Smyth had run against Trimble for leadership before in 1995 after James Molyneaux stepped down.

The UUP has held a leadership election every March since at least the Ulster Unionist Council constitution was altered in 1973, however it is rarely contested. This is one of the few occasions when it has been contested.

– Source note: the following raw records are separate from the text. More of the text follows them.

(** Of every two performances of a message the second is over a week later, and
    an answer that is repeated was given by a performance. *)
Record exactly_once (log : list Outcome) : Prop := mkOnce {
  eo_spaced : ∀ i j key t t' v v', (i < j)%nat → log !! i = Some (Performed key t v) → log !! j = Some (Performed key t' v') →
    t + week_us < t';
  eo_repeated : ∀ j key v, log !! j = Some (Repeated key v) →
    ∃ i t a, (i < j)%nat ∧ log !! i = Some (Performed key t (v.1, a))
}.

Record remembers (log : list Outcome) (σ : Abs) : Prop := mkRemembers {
  rm_once : exactly_once log;
  rm_logged : ∀ key r t, a_memo σ !! key = Some (r, t) → ∃ i a, log !! i = Some (Performed key t (r, a));
  rm_known : ∀ i key t v, log !! i = Some (Performed key t v) →
    t < db_now (a_world σ) - week_us ∨ ∃ r t', a_memo σ !! key = Some (r, t') ∧ t ≤ t'
}.

Lemma lookup_snoc_inv {A} (l : list A) x i y : (l ++ [x]) !! i = Some y → l !! i = Some y ∨ i = length l ∧ y = x.
Proof.
  intros [H|[Hl H]]%lookup_app_Some; [by left|]. right. destruct (i - length l)%nat eqn:E; [|done].
  injection H as <-. split; [lia|done].
Qed.

(** A step that performs nothing. *)
Lemma remembers_quiet log σ o σ' :
  remembers log σ → (∀ key t v, o ≠ Performed key t v) → (∀ key v, o = Repeated key v → ∃ t, a_memo σ !! key = Some (v.1, t)) →
  db_now (a_world σ) ≤ db_now (a_world σ') → a_memo σ' ⊆ a_memo σ →
  (∀ key r t, a_memo σ !! key = Some (r, t) → a_memo σ' !! key = Some (r, t) ∨ t < db_now (a_world σ') - week_us) →
  remembers (log ++ [o]) σ'.
Proof.
  intros [[Hs Hr] Hl Hk] Hne Hrep Ht Hsub Hkeep. split; [split| |].
  - intros i j key t t' v v' Hij [Hi|[_ Hi]]%lookup_snoc_inv [Hj|[_ Hj]]%lookup_snoc_inv; [by eapply Hs|exfalso; by eapply Hne..].
  - intros j key v [Hj|[-> Hj]]%lookup_snoc_inv.
    + destruct (Hr _ _ _ Hj) as (i & t & a & Hi & Hp). exists i, t, a. split; [done|]. by apply lookup_app_l_Some.
    + destruct (Hrep _ _ (eq_sym Hj)) as [t Hm]. destruct (Hl _ _ _ Hm) as (i & a & Hi). exists i, t, a.
      split; [by eapply lookup_lt_Some|]. by apply lookup_app_l_Some.
  - intros key r t Hm. apply (lookup_weaken _ (a_memo σ)) in Hm; [|done]. destruct (Hl _ _ _ Hm) as (i & a & Hi). exists i, a. by apply lookup_app_l_Some.
  - intros i key t v [Hi|[_ Hi]]%lookup_snoc_inv; [|exfalso; by eapply Hne].
    destruct (Hk _ _ _ _ Hi) as [?|(r & t' & Hm & Hle)]; [left; lia|].
    destruct (Hkeep _ _ _ Hm); [right; eauto|left; lia].
Qed.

The election was decided by delegates to the Ulster Unionist Council. After one round of voting Trimble retained his leadership. In spite of winning the election, Trimble's reduced support was perceived as damaging his authority as well as the Peace process in general.

==Candidates==

- Martin Smyth, MP for Belfast South and former Grand Master of the Orange Order
- David Trimble, MP for Upper Bann and sitting leader

==Results==

| Candidate | Total |  |  |
| Votes |  | % |
| David Trimble | 457 |  | 56.8 |
| Martin Smyth | 348 |  | 43.2 |
| Total | 805 |  | 100 |

David Trimble was re-elected.

Smyth retired from the House of Commons in 2005; Trimble lost his seat in the election of that year but was made a life peer in 2006.